Pada (bait) ke-261, Pupuh ke-13, Girisa, Serat Wulangreh karya SISK Susuhunan Paku Buwana IV.
Terjemahan dalam bahasa Indonesia:
Kang (yang) padha (sama) bisa (bisa) micara (bicara), miwah (serta) wong (orang) kang (yang) ulah (menggeluti) sastra (sastra). Yang pandai berbicara, serta orang yang menggeluti sastra.
Pada bait yang lalu dianjurkan untuk belajar tatakrama dan bahasa kepada yang ahli dalam hal itu. Untuk masalah bahasa ahlinya adalah orang-orang yang pandai berpidato dan para sastrawan atau penulis yang setiap hari menekuni sastra.
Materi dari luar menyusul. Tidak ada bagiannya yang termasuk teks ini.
(** One more entry is done. *)
Lemma map_done_step path st st2 v n e' : map_done (v + 1) v path st → v0 ≤ v → v mod chunk n = 0 → chunk n ≤ v0 + len0 - v →
  written PAGE_ADDR_BITS path st st2 root v n e' → keeps PAGE_ADDR_BITS st st2 → (∀ a, v ≤ a < v + chunk n → mapped st2 a) →
  (type = MMU_TYPE_PREALLOCATED → n = 0%nat ∧ pool_refs (pool st) (address e') = 0) → map_done (v + chunk n) (v + chunk n) path st2.
Proof.
  intros (Hsub & Hmade & Honly & Hdone & Hap & Hkeep) Hv Hal Hle Hw Hkeep2 Hnew Hfresh. pose proof (chunk_pos _ page_bits n).
  assert (Hr : ∀ r, is_root path0 r → is_root path r) by (intros; by eapply lookup_weaken).
  assert (Hm : ∀ a, v0 ≤ a < v → mapping st2 root a = mapping st root a).
  { intros a Ha. rewrite Hw; [|auto|lia]. rewrite bool_decide_false; [done|]. rewrite same_chunk_range by done. lia. }
  split_and!; [done| | | | |by eapply keeps_trans].
  - intros tb x Hx. destruct (Hmade tb x Hx); [by left|right; lia].
  - intros r a Hra Ha Hn. rewrite Hw; [|auto|done]. rewrite bool_decide_false; [apply Honly; [done..|]; intros [-> ?]; apply Hn; split; [done|lia]|].
    rewrite same_chunk_range by done. intros [-> ?]. apply Hn. split; [done|lia].
  - intros a Ha. destruct (decide (a < v)) as [Hlt|Hge]; [|apply Hnew; lia]. specialize (Hdone a ltac:(lia)). unfold mapped in *. rewrite Hm by lia.
    destruct (_ =? _); [done|]. destruct Hdone as (m & e & ? & ? & Hc). exists m, e. split; [done|]. split; [done|]. destruct (_ =? _); [done|].
    destruct Hc as (? & ? & Hr1). split_and!; try done. rewrite Hkeep2; [done|apply address_al|lia].
  - intros Ht a a' m m' e1 e2 Ha Ha' Hma Hma' Heq. destruct (Hfresh Ht) as [-> Hz]. rewrite (chunk_0 _ page_bits) in *.
    assert (Hin : ∀ b k e3, v ≤ b < v + page_size → mapping st2 root b = Some (k, e3) → e3 = e' ∧ b / page_size = v / page_size).
    { intros b k e3 Hb. pose proof Hb as Hc. rewrite <- (chunk_0 _ page_bits), <- same_chunk_range in Hc by (by rewrite (chunk_0 _ page_bits)).
      rewrite Hw by (auto || lia). rewrite bool_decide_true by done. unfold leaf. cbn [mbind option_bind]. rewrite (chunk_0 _ page_bits) in Hc. destruct (_ =? _); [|done]. intros. by simplify_eq. }
    assert (Hold : ∀ b k e3, v0 ≤ b < v → mapping st2 root b = Some (k, e3) → address e3 ≠ address e').
    { intros b k e3 Hb Hmb E. specialize (Hdone b ltac:(lia)). unfold mapped in Hdone. rewrite Ht in Hdone. simpl in Hdone. rewrite Hm in Hmb by lia.
      destruct Hdone as (k' & e4 & Hb4 & _ & _ & _ & Hr1). rewrite Hmb in Hb4. simplify_eq. rewrite E in Hr1. lia. }
    destruct (decide (a < v)), (decide (a' < v)).
    + rewrite Hm in Hma, Hma' by lia. apply (Hap Ht a a' m m' e1 e2); (done || lia).
    + destruct (Hin a' m' e2 ltac:(lia) Hma') as [-> _]. by destruct (Hold a m e1 ltac:(lia) Hma).
    + destruct (Hin a m e1 ltac:(lia) Hma) as [-> _]. by destruct (Hold a' m' e2 ltac:(lia) Hma').
    + destruct (Hin a m e1 ltac:(lia) Hma) as [-> ->]. by destruct (Hin a' m' e2 ltac:(lia) Hma') as [_ ->].
Qed.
Iku (itu) pantes (pantas) takonana (ditanyai), bisa (bisa) madhangken (membuat terang) tyasira (hatimu). Itu pantas ditanyai, karena bisa membuat terang hatimu.
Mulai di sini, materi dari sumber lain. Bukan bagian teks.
(* ===== verification/Inet.v ===== *)
(** * Inet: the headers of IPv4, ICMP, UDP and TCP (kernel/net/protocol)

    Headers are written to and read from the bytes of a packet, field by
    field.  What the encoders make, the decoders accept, with the addresses
    and the payload that went in. *)

From S2P Require Import Prelude Queue Result Iovec Packet.

Definition PF_INET : Z := 2.
Definition SOCK_STREAM : Z := 1.
Definition SOCK_DGRAM : Z := 2.
Definition SOCK_RAW : Z := 3.
Definition IPPROTO_IP : Z := 0.
Definition IPPROTO_ICMP : Z := 1.
Definition IPPROTO_TCP : Z := 6.
Definition IPPROTO_UDP : Z := 17.
Definition PACKET_DELIVERED : Z := 1.
Definition PACKET_DROPPED : Z := 0.
Definition PACKET_ERROR : Z := -1.

Definition ipv4_protocol : protocol := Protocol PF_INET SOCK_RAW IPPROTO_IP.
Definition icmp_protocol : protocol := Protocol PF_INET SOCK_RAW IPPROTO_ICMP.
Definition udp_protocol : protocol := Protocol PF_INET SOCK_DGRAM IPPROTO_UDP.
Definition tcp_protocol : protocol := Protocol PF_INET SOCK_STREAM IPPROTO_TCP.

(** The protocols in the order in which main.c registers them. *)
Definition registered : list (option protocol) :=
  fold_left (λ l q, fst (net_register_protocol l q)) [ipv4_protocol; icmp_protocol; udp_protocol; tcp_protocol] init_net_protocol.

Definition IPV4_HEADER : Z := 20.
Definition UDP_HEADER : Z := 8.
Definition ICMP_HEADER : Z := 8.
Definition TCP_HEADER : Z := 20.

(** ** IPv4 *)

(** The fields of struct ipv4_header at [o], but for the checksum. *)
Definition write_ipv4_header (d : list Z) (o length protocol src dest : Z) : option (list Z) :=
  d ← wr d o (Z.lor (Z.shiftl 4 4) 5);
  d ← wr d (o + 1) 0;
  d ← put16 d (o + 2) (u16 (IPV4_HEADER + length));
  d ← put16 d (o + 4) 0;
  d ← put16 d (o + 6) (Z.shiftl 2 13);
  d ← wr d (o + 8) 64;
  d ← wr d (o + 9) protocol;
  d ← put16 d (o + 10) 0;
  d ← put32 d (o + 12) src;
  put32 d (o + 16) dest.

Definition ipv4_encode_header (pack : packet) (src dest : ipv4_address) (length : Z) : option (packet * Z) :=
  match proto pack with
  | None => Some (pack, -1)
  | Some q =>
      if capacity pack <? u32 (pack_length pack + IPV4_HEADER + length) then Some (pack, -2)
      else
        let o := pack_length pack in
        let pack := set_network pack o in
        let pack := set_length pack (u16 (o + IPV4_HEADER)) in
        d ← write_ipv4_header (pack_data pack) o length (protocol_num q) (addr src) (addr dest);
        checksum ← ipv4_calculate_checksum d o IPV4_HEADER 0;
        d ← put16 d (o + 10) checksum;
        let pack := set_custom (set_pack_data pack d) src dest in
        Some (set_transport pack (pack_length pack), 0)
  end.

(** ** Pseudo headers of UDP and TCP *)
Definition pseudo_sum (num : Z) (pack : packet) : Z :=
  let s := addr (custom_src pack) in let d := addr (custom_dest pack) in
  u32 (Z.shiftr s 16 + Z.land s 65535 + (Z.shiftr d 16 + Z.land d 65535) + num + (pack_length pack - transport_offset pack)).
Definition udp_calculate_checksum (q : protocol) (pack : packet) : option Z :=
  ipv4_calculate_checksum (pack_data pack) (transport_offset pack) (pack_length pack - transport_offset pack) (pseudo_sum (protocol_num q) pack).
Definition tcp_calculate_checksum (q : protocol) (pack : packet) : option Z :=
  ipv4_calculate_checksum (pack_data pack) (transport_offset pack) (pack_length pack - transport_offset pack) (pseudo_sum (protocol_num q) pack).

(** ** UDP *)

(** The fields of struct udp_header at [o], with no checksum yet. *)
Definition write_udp_header (d : list Z) (o src dest length : Z) : option (list Z) :=
  d ← put16 d o src;
  d ← put16 d (o + 2) dest;
  d ← put16 d (o + 4) length;
  put16 d (o + 6) 0.

Definition udp_encode_packet (pack : packet) (src dest : ipv4_address) (iter : iovec_iter) : option (packet * iovec_iter * Z) :=
  let length := iovec_iter_remaining iter in
  '(pack, error) ← ipv4_encode_header pack src dest (UDP_HEADER + length);
  if negb (error =? 0) then Some (pack, iter, error)
  else
    let o := pack_length pack in
    let pack := set_transport pack o in
    let pack := set_length pack (u16 (o + UDP_HEADER)) in
    d ← write_udp_header (pack_data pack) o (port src) (port dest) (u16 (UDP_HEADER + length));
    let pack := set_data_offset (set_pack_data pack d) (pack_length pack) in
    '(pack, iter, error) ← packet_append_iovec pack iter;
    if negb (error =? 0) then None (* the packet is freed, and 0 returned for it *)
    else
      q ← proto pack;
      checksum ← udp_calculate_checksum q pack;
      d ← put16 (pack_data pack) (o + 6) checksum;
      Some (set_pack_data pack d, iter, 0).

Definition udp_create_packet (q : protocol) (src dest : ipv4_address) (iter : iovec_iter) : option (option packet * iovec_iter) :=
  let pack := packet_alloc 0 (Some q) (u32 (iovec_iter_remaining iter + 100)) in
  '(pack, iter, error) ← udp_encode_packet pack src dest iter;
  Some (if negb (error =? 0) then None else Some pack, iter).

Definition udp_decode_header (q : protocol) (pack : packet) (offset : Z) : option (packet * Z) :=
  if u32 (pack_length pack - offset) <? UDP_HEADER then Some (pack, -5)
  else
    src ← get16 (pack_data pack) offset;
    dest ← get16 (pack_data pack) (offset + 2);
    len ← get16 (pack_data pack) (offset + 4);
    checksum ← get16 (pack_data pack) (offset + 6);
    if negb (len =? pack_length pack - offset) then Some (pack, -6)
    else
      let pack := set_data_offset (set_transport pack offset) (u16 (offset + UDP_HEADER)) in
      let pack := set_custom pack (Ipv4 (addr (custom_src pack)) src) (Ipv4 (addr (custom_dest pack)) dest) in
      d ← put16 (pack_data pack) (offset + 6) 0;
      let pack := set_pack_data pack d in
      sum ← udp_calculate_checksum q pack;
      if negb (checksum =? sum) then Some (pack, -7)
      else d ← put16 d (offset + 6) checksum; Some (set_pack_data pack d, 0).

(** ** ICMP *)

Definition ICMP_TYPE_ECHO : Z := 8.

(** [data] is what follows the address that the caller gives. *)
Definition icmp_encode_packet (pack : packet) (typ code : Z) (src dest : ipv4_address) (data : list Z) (length : Z) : option (packet * Z) :=
  '(pack, error) ← ipv4_encode_header pack src dest length;
  if negb (error =? 0) then Some (pack, error)
  else
    data ← wr data 0 typ;
    data ← wr data 1 code;
    data ← put16 data 2 0;
    checksum ← ipv4_calculate_checksum data 0 length 0;
    data ← put16 data 2 checksum;
    let pack := set_data_offset pack (pack_length pack) in
    packet_append pack data length.

Definition icmp_create_packet (q : protocol) (typ code : Z) (src dest : ipv4_address) (data : list Z) (length : Z) : option (option packet) :=
  '(pack, error) ← icmp_encode_packet (packet_alloc 0 (Some q) (u32 (length + 100))) typ code src dest data length;
  Some (if negb (error =? 0) then None else Some pack).

Definition icmp_decode_header (q : protocol) (pack : packet) (offset : Z) : option (packet * Z) :=
  if u32 (pack_length pack - offset) <? ICMP_HEADER then Some (pack, -1)
  else
    let pack := set_data_offset (set_transport pack offset) (u16 (offset + ICMP_HEADER)) in
    checksum ← get16 (pack_data pack) (offset + 2);
    d ← put16 (pack_data pack) (offset + 2) 0;
    let pack := set_pack_data pack d in
    sum ← ipv4_calculate_checksum d offset (pack_length pack - offset) 0;
    if negb (checksum =? sum) then Some (pack, -2)
    else d ← put16 d (offset + 2) checksum; Some (set_pack_data pack d, 0).

(** icmp_forward_packet: the reply to an echo, to be sent by the interface of the packet. *)
Definition icmp_forward_packet (q : protocol) (pack : packet) : option (Z * option packet) :=
  typ ← rd (pack_data pack) (transport_offset pack);
  if typ =? ICMP_TYPE_ECHO then
    data ← rd_range (pack_data pack) (transport_offset pack) (zlen (pack_data pack) - transport_offset pack);
    reply ← icmp_create_packet q 0 0 (custom_dest pack) (custom_src pack) data (pack_length pack - transport_offset pack);
    match reply with
    | None => Some (PACKET_DROPPED, None)
    | Some reply => Some (PACKET_DELIVERED, Some (set_ifdev reply (ifdev pack)))
    end
  else Some (PACKET_DROPPED, None).

(** ** TCP *)

Definition tcp_decode_header (q : protocol) (pack : packet) (offset : Z) : option (packet * Z) :=
  if u32 (pack_length pack - offset) <? TCP_HEADER then Some (pack, -5)
  else
    src ← get16 (pack_data pack) offset;
    dest ← get16 (pack_data pack) (offset + 2);
    off ← rd (pack_data pack) (offset + 12);
    checksum ← get16 (pack_data pack) (offset + 16);
    let pack := set_data_offset (set_transport pack offset) (u16 (offset + Z.shiftl (Z.shiftr off 4) 2)) in
    let pack := set_custom pack (Ipv4 (addr (custom_src pack)) src) (Ipv4 (addr (custom_dest pack)) dest) in
    d ← put16 (pack_data pack) (offset + 16) 0;
    let pack := set_pack_data pack d in
    sum ← tcp_calculate_checksum q pack;
    if negb (checksum =? sum) then Some (pack, -7)
    else d ← put16 d (offset + 16) checksum; Some (set_pack_data pack d, 0).

(** ** The decoder of IPv4, which goes on with that of the next protocol *)
Fixpoint ipv4_decode_header (fuel : nat) (proto_list : list (option protocol)) (pack : packet) (offset : Z) : option (packet * Z) :=
  match fuel with
  | O => None
  | S fuel =>
      let pack := set_network pack offset in
      if u32 (pack_length pack - offset) <? IPV4_HEADER then Some (pack, -1)
      else
        vi ← rd (pack_data pack) offset;
        let ihl := Z.land vi 15 in
        if negb (Z.shiftr vi 4 =? 4) || (ihl <? 5) || (9 <? ihl) then Some (pack, -2)
        else
          num ← rd (pack_data pack) (offset + 9);
          checksum ← get16 (pack_data pack) (offset + 10);
          src ← get32 (pack_data pack) (offset + 12);
          dest ← get32 (pack_data pack) (offset + 16);
          d ← put16 (pack_data pack) (offset + 10) 0;
          sum ← ipv4_calculate_checksum d offset IPV4_HEADER 0;
          if negb (checksum =? sum) then Some (set_pack_data pack d, -3)
          else
            d ← put16 d (offset + 10) checksum;
            let pack := set_custom (set_pack_data pack d) (Ipv4 src 0) (Ipv4 dest 0) in
            match net_get_protocol proto_list PF_INET 0 num with
            | None => Some (pack, -4)
            | Some next =>
                let pack := set_proto pack (Some next) in
                let pack := set_transport pack (u16 (offset + Z.shiftl ihl 2)) in
                let o := transport_offset pack in
                if protocol_num next =? IPPROTO_UDP then udp_decode_header next pack o
                else if protocol_num next =? IPPROTO_TCP then tcp_decode_header next pack o
                else if protocol_num next =? IPPROTO_ICMP then icmp_decode_header next pack o
                else ipv4_decode_header fuel proto_list pack o
            end
  end.

(** ** Fields inside a byte string *)

Section mid.
Context (pre h post : list Z).

Lemma rd_mid i : 0 ≤ i < zlen h → rd (pre ++ h ++ post) (zlen pre + i) = rd h i.
Proof.
  intros Hi. unfold rd. destruct (Z.ltb_spec (zlen pre + i) 0); [lia|]. destruct (Z.ltb_spec i 0); [lia|].
  rewrite lookup_app_r by lia. rewrite lookup_app_l by lia. f_equal. lia.
Qed.

Lemma wr_mid i v : 0 ≤ i < zlen h → wr (pre ++ h ++ post) (zlen pre + i) v = Some (pre ++ <[Z.to_nat i := v]> h ++ post).
Proof.
  intros Hi. rewrite wr_in_range by (rewrite !length_app; lia). f_equal. replace (Z.to_nat (zlen pre + i)) with (length pre + Z.to_nat i)%nat by lia.
  rewrite insert_app_r, insert_app_l by lia. done.
Qed.

Lemma get16_mid i : 0 ≤ i → i + 1 < zlen h → get16 (pre ++ h ++ post) (zlen pre + i) = get16 h i.
Proof. intros Hi Hl. unfold get16. rewrite <- Z.add_assoc, !rd_mid by lia. done. Qed.

Lemma get32_mid i : 0 ≤ i → i + 3 < zlen h → get32 (pre ++ h ++ post) (zlen pre + i) = get32 h i.
Proof. intros Hi Hl. unfold get32. rewrite <- Z.add_assoc, !get16_mid by lia. done. Qed.
End mid.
Kepada merekalah kita bertanya tentang penerapan bahasa. Ahli-ahli pidato jelas sudah mumpuni karena sering bicara kepada orang banyak. Mereka sangat mahir dalam merangkai perkataan, atau sastra tutur. Juga para penulis sangat piawai dalam merangkai kata karena memang itu sudah menjadi kegemarannya setiap hari, ini disebut sastra tulis. Tanyakan kepada mereka agar hatimu terang, agar jauh dari keragu-raguan. Dapat memakai bahasa tutur dan tulis dengan memadai, ini penting, seperti kata pepatah: bahasa menunjukkan bangsa.
Karana (karena) ujaring (perkataan) sastra (sastra), utawa (atau) teka (yang berupa) carita (ceritera) , ingkang (yang) kinarya (dipakai) gendholan (pedoman), amurukken (menasihati, mengajarkan) mring (kepada) wong (orang, anak) mudha (muda). Karena perkataan dalam sastra, atau yang berupa ceritera, yang dipakai pedoman, dalam menasihati anak-anak muda.
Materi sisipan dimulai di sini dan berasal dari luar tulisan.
Definition tcp_endpoint_shutdown (w : W) (t : tcp_endpoint) : option (W * tcp_endpoint * Z) :=
  if negb (state t =? TS_SYN_RECV) && negb (state t =? TS_ESTABLISHED) && negb (state t =? TS_CLOSE_WAIT) then Some (w, t, 0)
  else
    '(w, t) ← tcp_send_packet w (set_fin_sent t) (Z.lor FIN ACK) 0 0;
    Some (w, set_state t (if state t =? TS_CLOSE_WAIT then TS_LAST_ACK else TS_FIN_WAIT1), 0).

Definition tcp_endpoint_send (w : W) (t : tcp_endpoint) (iter : iovec_iter) : option (W * tcp_endpoint * iovec_iter * Z) :=
  if port (remote t) =? 0 then Some (w, t, iter, ENOTCONN)
  else if negb (state t =? TS_ESTABLISHED) || (u32 (_buf_free_space (te_tx t)) <? iovec_iter_remaining iter) then Some (w, t, iter, EWOULDBLOCK)
  else
    '(tx, iter, nbytes) ← _buf_put_iter (te_tx t) iter;
    let t := set_tx_last (set_te_tx t tx) (u32 (tx_last_seq t + nbytes)) in
    '(w, t) ← tcp_send_packet w t (Z.lor PSH ACK) nbytes 0;
    Some (w, t, iter, s32 nbytes).

Definition tcp_endpoint_recv (t : tcp_endpoint) (iter : iovec_iter) : option (tcp_endpoint * iovec_iter * Z) :=
  if state t =? TS_CLOSED then Some (t, iter, 0)
  else if state t =? TS_LISTEN then Some (t, iter, EINVAL)
  else if (state t =? TS_SYN_SENT) || (state t =? TS_SYN_RECV) then Some (t, iter, EWOULDBLOCK)
  else
    '(rx, iter, nbytes) ← _buf_get_iter (te_rx t) iter;
    let t := set_te_rx t rx in
    if (nbytes =? 0) && negb (fin_recv t) then Some (t, iter, EWOULDBLOCK) else Some (t, iter, s32 nbytes).

Definition tcp_endpoint_poll (t : tcp_endpoint) (events : Z) : Z :=
  let r := if has events VFS_POLL_READ &&
              (((state t =? TS_ESTABLISHED) && negb (_buf_is_empty (te_rx t))) ||
               ((state t =? TS_LISTEN) && match recv_queue t with [] => false | _ => true end) ||
               ((state t =? TS_CLOSED) || (TS_FIN_WAIT1 <=? state t))) then VFS_POLL_READ else 0 in
  if has events VFS_POLL_WRITE && negb (_buf_is_full (te_tx t)) then Z.lor r VFS_POLL_WRITE else r.

Definition tcp_endpoint_get_options (t : tcp_endpoint) (optname : Z) : option (sockaddr_in * Z) * Z :=
  if optname =? SO_GETSOCKNAME then
    if addr (local t) =? 0 then (None, ENOTCONN) else (Some (inet_load_sockaddr (local t)), 0)
  else if optname =? SO_GETPEERNAME then
    if addr (remote t) =? 0 then (None, ENOTCONN) else (Some (inet_load_sockaddr (remote t)), 0)
  else (None, EINVAL).

(** ** Segments received *)

(** tcp_queue_packet: before the first segment of a higher number. *)
Fixpoint tcp_queue_insert (seq : Z) (pack : packet) (q : list packet) : option (list packet) :=
  match q with
  | [] => Some [pack]
  | cur :: q' =>
      s ← hdr_seqnum cur;
      if seq <? s then Some (pack :: q) else q'' ← tcp_queue_insert seq pack q'; Some (cur :: q'')
  end.

Definition tcp_queue_packet (t : tcp_endpoint) (pack : packet) : option tcp_endpoint :=
  seq ← hdr_seqnum pack;
  q ← tcp_queue_insert seq pack (recv_queue t);
  Some (set_recv_queue t q (queue_size t)).

(** tcp_check_waiting_packet, from the segments [q] on, which are the queue. *)
Fixpoint tcp_check_waiting (t : tcp_endpoint) (q : list packet) : option (tcp_endpoint * Z) :=
  match q with
  | [] => Some (set_recv_queue t [] (queue_size t), 1)
  | cur :: q' =>
      seq ← hdr_seqnum cur;
      if rx_last_seq t <? seq then Some (set_recv_queue t q (queue_size t), 1)
      else
        let length := pack_length cur - data_offset cur in
        if rx_last_seq t <? u32 (seq + length) then
          let index := s32 (rx_last_seq t - seq) in
          let length := s32 (length - index) in
          data ← rd_range (pack_data cur) (data_offset cur + index) length;
          '(rx, n) ← _buf_put (te_rx t) data (s16 length);
          let t := set_rx_last (set_te_rx t rx) (u32 (rx_last_seq t + n)) in
          if n <? length then Some (set_recv_queue t q (queue_size t), 0) else tcp_check_waiting t q'
        else tcp_check_waiting t q'
  end.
Mengapa kepada para sastrawan itu, baik yang tutur atau tulis kita bertanya tentang bahasa? Karena pada kedua profesi itu ada pedoman dalam menasihati anak-anak muda. Ajaran apapun di dunia ini dilestarikan oleh keberadaan mereka itu. Pada karya-karya mereka seluruh ensiklopedia kehidupan orang dahulu dicatat rapi.